For some weeks now we’ve been writing ‘behind the scenes’ of learning power…how it could look; how it might grow; what students might be encouraged to say; what learning friendly cultures could look and feel like; what emotional behaviours does perseverance seem to be made up of? In effect we have been using what’s come to be known as ‘could be’ language: exploring what could be happening for real. But this week we’re delighted to be able to show you what learning power looks like for real. No ifs, no buts, no mights, no coulds, just what it is like in action in a primary school in Cumbria. We even have little clips of video to prove it! Why not take a look…
St Herbert’s Church of England primary school in Keswick lies in one of those idyllic locations….Latrigg seems to be within touching distance and the well known fell Catbells is visible just across Derwent Water. Indeed, Year 4 pupils have just returned from climbing Catbells and spending a night in yurts! But St Herbert’s isn’t only in a fabulous location, it also has a rarefied learning power atmosphere and its students are developing their power to learn with assurance.
Over the next three blogs we will try to give a flavour of what we saw, why we were impressed, how it differs from what we have seen so far, and how you might apply some of this magic in your own classrooms. This week we look at what the children have to say about learning powers: what they are, why they are useful in school and beyond, and how they approach making mistakes.
In the first clip a group of six children from Years 3 to 6 came along to offer their thoughts about learning power. There was no script, there had been no practice. The teacher simply drew them together and asked them what good learners do, which learning powers they found useful and how the classrooms helped them to learn.
The children are able to talk fluently about several learning powers and how these work together. When children are as articulate as this about learning powers or muscles you know that they are aware that it’s working for them and those ways of learning will become their learning capital for life. Such confidence takes time to develop, and while children are introduced to the ideas in Reception, it’s been in the last two years, when teachers began to design their lessons around learning behaviours, that children’s understanding has really taken off.
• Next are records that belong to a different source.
Lemma results_are_published_in_headers_witness :
  exists w,
    ((Result.State {| Result.State := Deny; Result.TotalRequests := 2;
                      Result.ExpiresAt := at_ms 2500 |} = Deny
      /\ RateLimitingMiddleware (fun _ => "later") counter_config empty_writer any_request
         = Replied w
      /\ http.Header w !! "Content-Type" = Some "text/plain")
     \/ (Result.State {| Result.State := Deny; Result.TotalRequests := 2;
                         Result.ExpiresAt := at_ms 2500 |} <> Deny
         /\ RateLimitingMiddleware (fun _ => "later") counter_config empty_writer any_request
            = CalledNext w any_request
         /\ http.Status w = http.Status empty_writer
         /\ http.Body w = http.Body empty_writer))
    /\ http.Header w !! "Rate-Limiting-Total-Requests" = Some (FormatUint 2)
    /\ http.Header w !! "Rate-Limiting-State"
       = Some (if decide (Deny = Allow) then "Allow"
               else if decide (Deny = Deny) then "Deny" else "")
    /\ http.Header w !! "Rate-Limiting-Expires-At" = Some "later".
Proof.
  apply (results_are_published_in_headers (fun _ => "later") counter_config empty_writer
           any_request "user"
           {| Result.State := Deny; Result.TotalRequests := 2;
              Result.ExpiresAt := at_ms 2500 |}).
  - reflexivity.
  - vm_compute. reflexivity.
Defined.

(** X14.  With the counter strategy the middleware never dereferences a nil
    Result: whatever the client of the store answers, the request is either
    answered or handed to the wrapped handler. *)
Theorem counter_strategy_never_panics {S : Type} (FormatRFC3339 : time.Time -> string)
    (extractor : http.Request -> string * option error) (h : Handler S) (s : S)
    (now : time.Time) (item : string) (expiration : time.Duration) (maxRequests : Z)
    (res : http.ResponseWriter) (req : http.Request) :
  RateLimitingMiddleware FormatRFC3339
    {| Extractor := extractor; Strategy := counterStrategy h s now item;
       Expiration := expiration; MaxRequests := maxRequests |} res req
  <> Panicked.
Proof.
  unfold RateLimitingMiddleware. cbn [Extractor Strategy MaxRequests Expiration].
  destruct (extractor req) as [key [xerr|]]; [done|].
  unfold counterStrategy.
  pose proof (evaluate_spec h now item
                {| Key := key; Limit := maxRequests; Duration := expiration |} s) as Hspec.
  destruct (evaluate h now item _ s) as [[[result err] s'] tr]. cbn in Hspec |- *.
  inversion Hspec; subst; try done; by case_decide.
Qed.



(** ** The sliding window, evaluation after evaluation *)








(** The same calls, evaluated: the third is denied (three calls inside one
    second), the fourth too (the calls of 1100 and 1900 ms are less than a
    second old at 2050 ms). *)
Example four_calls_under_limit_two :
  map (fun out => Result.State <$> out.1) (evaluate_all healthy req2 calls4 ∅).1
  = [Some Allow; Some Allow; Some Deny; Some Deny]
  /\ still_in_window req2 (at_ms 2050) (take 3 calls4) = 2%nat.
Proof. split; vm_compute; reflexivity. Qed.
Our second clip shows two Year 6 children who are engaged in a maths lesson…more about that next time. They have been totally absorbed, as a pair, in their first task. We noticed that they had happily rubbed things out both on their whiteboards or in their maths books and decided to explore their feelings about making mistakes.
As we suspected these children have no fear of making mistakes, seeing them as a natural part of learning. Grace explains that she sometimes rubs out mistakes because she knows it’s wrong and she can improve it. She tries it again and if it’s wrong again she puts a line through it. What she’s trying to avoid is getting her book too messy! This shows that Grace is monitoring her work as she goes along, checking that it appears to be progressing, yet leaving enough evidence of earlier mistakes for her or her teacher to learn from. Her perseverance with tricky tasks never looked laboured or stressful. She just calmly got on with the ups and downs of learning.
In our final clip this week we go back to the group of children in clip 1. Here they are talking about how their learning powers will help them in their future lives. They speak with self assurance and clear knowledge of themselves as learners. These children are already confident meta-cognitive learners. They have gone well beyond the ‘I can’t do it yet’ belief stage because now they know they have the cognitive, emotional and social tools to enable them to engage with most learning encounters..in school and out. Having the belief is one thing, knowing you are developing the necessary tools is quite another.
Next week we’ll take a look at the Year 6 maths lesson that Grace and Elijah were enjoying in clip 2. The lesson is based around three learning behaviours, so making the learning process visible.
And of course we all hope that in the years ahead the learning behaviour …planning…. will help Joshua to find a wife.